FOUNDATIONS IN REPRODUCTIVE HEALTH (2039)
ORGANISER: Dr Caroline Free
TIMETABLE SLOT: Term 1, Monday a.m., weeks 2-12, Thursday a.m., weeks 8-12
DATES: 03 October 2011 to 16 December 2011
AIM
To impart an understanding of the scope of reproductive health, and to enable students to find and interpret relevant information on reproductive health.
OBJECTIVES
By the end of the module students should be able to:
- describe the main areas in human reproductive and sexual health and the methods used to investigate them;
- examine the medical, social, political and gender contexts and perspectives in which reproductive health concerns arise and are articulated;
- explore and evaluate the concept and application of reproductive rights;
- appreciate the health and social impact of reproductive health services, programmes and policies;
- conduct a literature search and review a reproductive health issue;
- demonstrate a critical awareness of the literature of reproductive health.
CONSTITUENCY
This module is compulsory for students on the MSc course in Reproductive & Sexual Health Research.
CONCEPTUAL OUTLINE
This module aims to cover the major substantive concerns of reproductive health, as well as to address some of the research approaches used to understand them. This will include issues related to reproductive biology; bearing healthy children (maternal health, infertility and adverse foetal outcomes); avoiding childbearing (contraception and induced abortion); and maintaining a healthy reproductive system (STDs, HIV, reproductive cancers). It will also examine the social context in which reproductive health concerns arise and will cover concepts of reproductive rights, gender perspectives, reproductive health services, programmes and policies among others.
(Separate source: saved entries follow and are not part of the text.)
Lemma scope_filter_reflect (storeId : option string) (l : list Order.t) :
  filter (mongoose.matches (scope_of storeId) None) l
  = filter (λ o, in_scope storeId o = true) l.
Proof. apply list_filter_iff. intros o. symmetry. apply matches_scope_reflect. Qed.

Lemma getAllOrders_Permutation (getTime : Timestamp → option Z)
    (storeId : option string) (w : World) :
  ∃ l, db_getAllOrders getTime storeId w = Ret l
       ∧ l ≡ₚ filter (λ o, in_scope storeId o = true) (targetOrders w).
Proof.
  unfold db_getAllOrders, axios, api_get_orders, find_sorted,
    db_localAllOrders, targetOrders.
  destruct (online w).
  - eexists. split; [done|].
    by rewrite Array_sort_Permutation, scope_of_idemp, scope_filter_reflect.
  - rewrite getLocalOrders_Ret. eexists. split; [done|].
    rewrite local_scope_filter, scope_filter_reflect.
    by rewrite Array_sort_Permutation.
Qed.

(** X13: The list and the count agree: [db.getAllOrders] returns exactly the
    orders of the store that are in scope, each as often as it is stored,
    and their number is the [totalOrders] that [db.getMetrics] reports for
    the same scope. *)
Theorem listing_matches_metrics (getTime : Timestamp → option Z)
    (storeId : option string) (w : World) :
  ∃ l m,
    db_getAllOrders getTime storeId w = Ret l ∧
    db.getMetrics storeId w = Ret m ∧
    l ≡ₚ filter (λ o, in_scope storeId o = true) (targetOrders w) ∧
    length l = totalOrders m.
Proof.
  destruct (getAllOrders_Permutation getTime storeId w) as (l & Hl & Hperm).
  exists l, (summarize (revenue_of w) storeId (targetOrders w)).
  rewrite getMetrics_summarize. repeat split; try done.
  rewrite Hperm. unfold summarize. simpl.
  apply length_filter_count. intros o. done.
Qed.

Section NewestFirst.
Context (getTime : Timestamp → option Z).

Let dated (o : Order.t) : Prop := is_Some (getTime (Order.createdAt o)).

Lemma not_older_trans (a b c : Order.t) :
  not_older getTime a b → not_older getTime b c → not_older getTime a c.
Proof.
  intros (ta & tb & Ha & Hb & Hab) (tb' & tc & Hb' & Hc & Hbc).
  exists ta, tc. repeat split; try done.
  rewrite Hb in Hb'. injection Hb' as <-. lia.
Qed.

Lemma sort_insert_sorted (a : Order.t) (l : list Order.t) :
  dated a → Forall dated l →
  StronglySorted (not_older getTime) l →
  StronglySorted (not_older getTime) (sort_insert (byNewest getTime) a l).
Proof.
  intros [ta Ha] Hl Hsorted.
  induction Hsorted as [|b l Hsorted IH Hb]; simpl.
  { repeat constructor. }
  apply Forall_cons in Hl as [[tb Hb'] Hl].
  assert (byNewest getTime a b = (tb ?= ta)%Z) as Hcmp
    by (unfold byNewest; by rewrite Ha, Hb').
  rewrite Hcmp.
  destruct (Z.compare_spec tb ta) as [Heq|Hlt|Hgt].
  - constructor; [by constructor|].
    assert (not_older getTime a b) as Hab by (exists ta, tb; repeat split; [done..|lia]).
    constructor; [done|].
    eapply Forall_impl; [exact Hb|]. intros c Hbc. by eapply not_older_trans.
  - constructor; [by constructor|].
    assert (not_older getTime a b) as Hab by (exists ta, tb; repeat split; [done..|lia]).
    constructor; [done|].
    eapply Forall_impl; [exact Hb|]. intros c Hbc. by eapply not_older_trans.
  - constructor; [by apply IH|].
    rewrite sort_insert_Permutation. constructor; [|done].
    exists tb, ta. repeat split; [done..|lia].
Qed.
Record Row := mkRow {
  symbol     : string;       (* TEXT PRIMARY KEY *)
  chat_id    : Z;            (* INTEGER NOT NULL *)
  cron_expr  : string;       (* TEXT NOT NULL *)
  last_run   : option Z;     (* TIMESTAMP, NULL until the first firing *)
  created_at : Z             (* TIMESTAMP DEFAULT CURRENT_TIMESTAMP *)
}.

Definition Table := list Row.

(** The database file: [None] when the table does not exist. *)
Definition Store := option Table.

Definition has_symbol (s : string) (r : Row) : bool := String.eqb (symbol r) s.

Definition count_symbol (s : string) (t : Table) : nat :=
  List.length (filter (has_symbol s) t).

Definition find_symbol (s : string) (t : Table) : option Row :=
  find (has_symbol s) t.

(** [DROP TABLE IF EXISTS reminders] *)
Definition sql_drop (_ : Store) : Store := None.

(** [CREATE TABLE IF NOT EXISTS reminders (...)] *)
Definition sql_create (st : Store) : Store :=
  match st with
  | None => Some []
  | Some t => Some t
  end.

(** [REPLACE INTO reminders (symbol, chat_id, cron_expr) VALUES (?, ?, ?)]:
    the rows in conflict on the primary key are deleted, then the new row is
    inserted; the columns not listed take their defaults, NULL for
    [last_run] and the current time for [created_at]. *)
Definition sql_replace (s : string) (chat : Z) (expr : string) (stamp : Z)
    (t : Table) : Table :=
  filter (fun r => negb (has_symbol s r)) t ++ [mkRow s chat expr None stamp].

(** [UPDATE reminders SET last_run = ? WHERE symbol = ?] *)
Definition sql_update_last_run (s : string) (stamp : Z) (t : Table) : Table :=
  map (fun r => if has_symbol s r
                then mkRow (symbol r) (chat_id r) (cron_expr r) (Some stamp)
                           (created_at r)
                else r) t.

(** [SELECT symbol, chat_id, cron_expr, last_run FROM reminders] *)
Definition Reminder : Type := string * Z * string * option Z.

Definition select_reminder (r : Row) : Reminder :=
  (symbol r, chat_id r, cron_expr r, last_run r).

(** ** The croniter library *)

(** The cron evaluator is a library outside the repository.  It is taken as
    a parameter: which expressions it accepts, and the previous and the next
    matching instant from a start instant ([None] when the search raises).
    [is_valid e] is also whether the constructor [croniter(e, now)]
    accepts [e]. *)
Record Croniter := mkCroniter {
  is_valid : string -> bool;
  get_prev : string -> Z -> option Z;
  get_next : string -> Z -> option Z
}.

(** croniter never answers the start instant itself: the previous match is
    strictly before it. *)
Definition prev_is_earlier (c : Croniter) : Prop :=
  forall e t p, get_prev c e t = Some p -> p < t.

(** ** The world the program runs in *)

(** A quote of the price API; the program only passes it on. *)
Definition Price := Z.

Inductive Exn :=
| ValueError (reason : string)
| CroniterBadCronError          (* croniter: the expression does not parse *)
| CroniterBadDateError          (* croniter: no matching date was found *)
| OperationalError              (* sqlite3: no such table *)
| ApiException                  (* telebot: the message was not sent *)
| TypeError (argument : string).

(** [except ValueError]: the two croniter errors are subclasses of it. *)
Definition is_value_error (e : Exn) : bool :=
  match e with
  | ValueError _ | CroniterBadCronError | CroniterBadDateError => true
  | _ => false
  end.

(** The texts the bot sends, by their template and its arguments. *)
Inductive Msg :=
| PriceAlert (s : string) (p : Price)
| PriceError (s : string)
| ReminderSet (s expr : string)
| PriceTest (s : string) (p : Price)
| PriceWarning (s : string)
| UsageError (e : Exn)
| OtherError (e : Exn).

Record Message := mkMessage {
  text : string;                (* message.text *)
  chat : Z                      (* message.chat.id *)
}.

(** What the program does to the outside, in the order it does it. *)
Inductive Event :=
| EvPrice (s : string) (quote : option Price)     (* get_crypto_price *)
| EvSend (to : Z) (m : Msg) (sent : bool)         (* bot.send_message *)
| EvReply (to : Z) (m : Msg) (sent : bool)        (* bot.reply_to *)
| EvUpdate (s : string) (stamp : Z)               (* the UPDATE of last_run *)
| EvLog (s : string) (e : Exn)                    (* print in the handler *)
| EvSleep (seconds : Z).                          (* time.sleep *)

(** The collaborators answer by the number of calls made so far, so that
    the same request may succeed once and fail later. *)
Record Env := mkEnv {
  clock  : nat -> Z;                        (* datetime.now *)
  fetch  : nat -> string -> option Price;   (* the price API, None on failure *)
  notify : nat -> Z -> Msg -> bool          (* false: the send raises *)
}.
More importantly, however, the module aims to provide a key skill to enable students to identify and process new information.
TEACHING STRATEGY
The three primary teaching methods are lectures followed by classroom discussion, seminars and problem-based approaches around identifying literature.
LEARNING TIME
The module is made up of 150 Notional Learning Hours – 45 hours contact time, 30 hours directed self-study, 25 hours self-directed learning, and 50 hours assessment, review and revision.
ASSESSMENT
The progress assessment will involve learning to search the literature and identify information on reproductive health. Formal assessment is by written examination in June.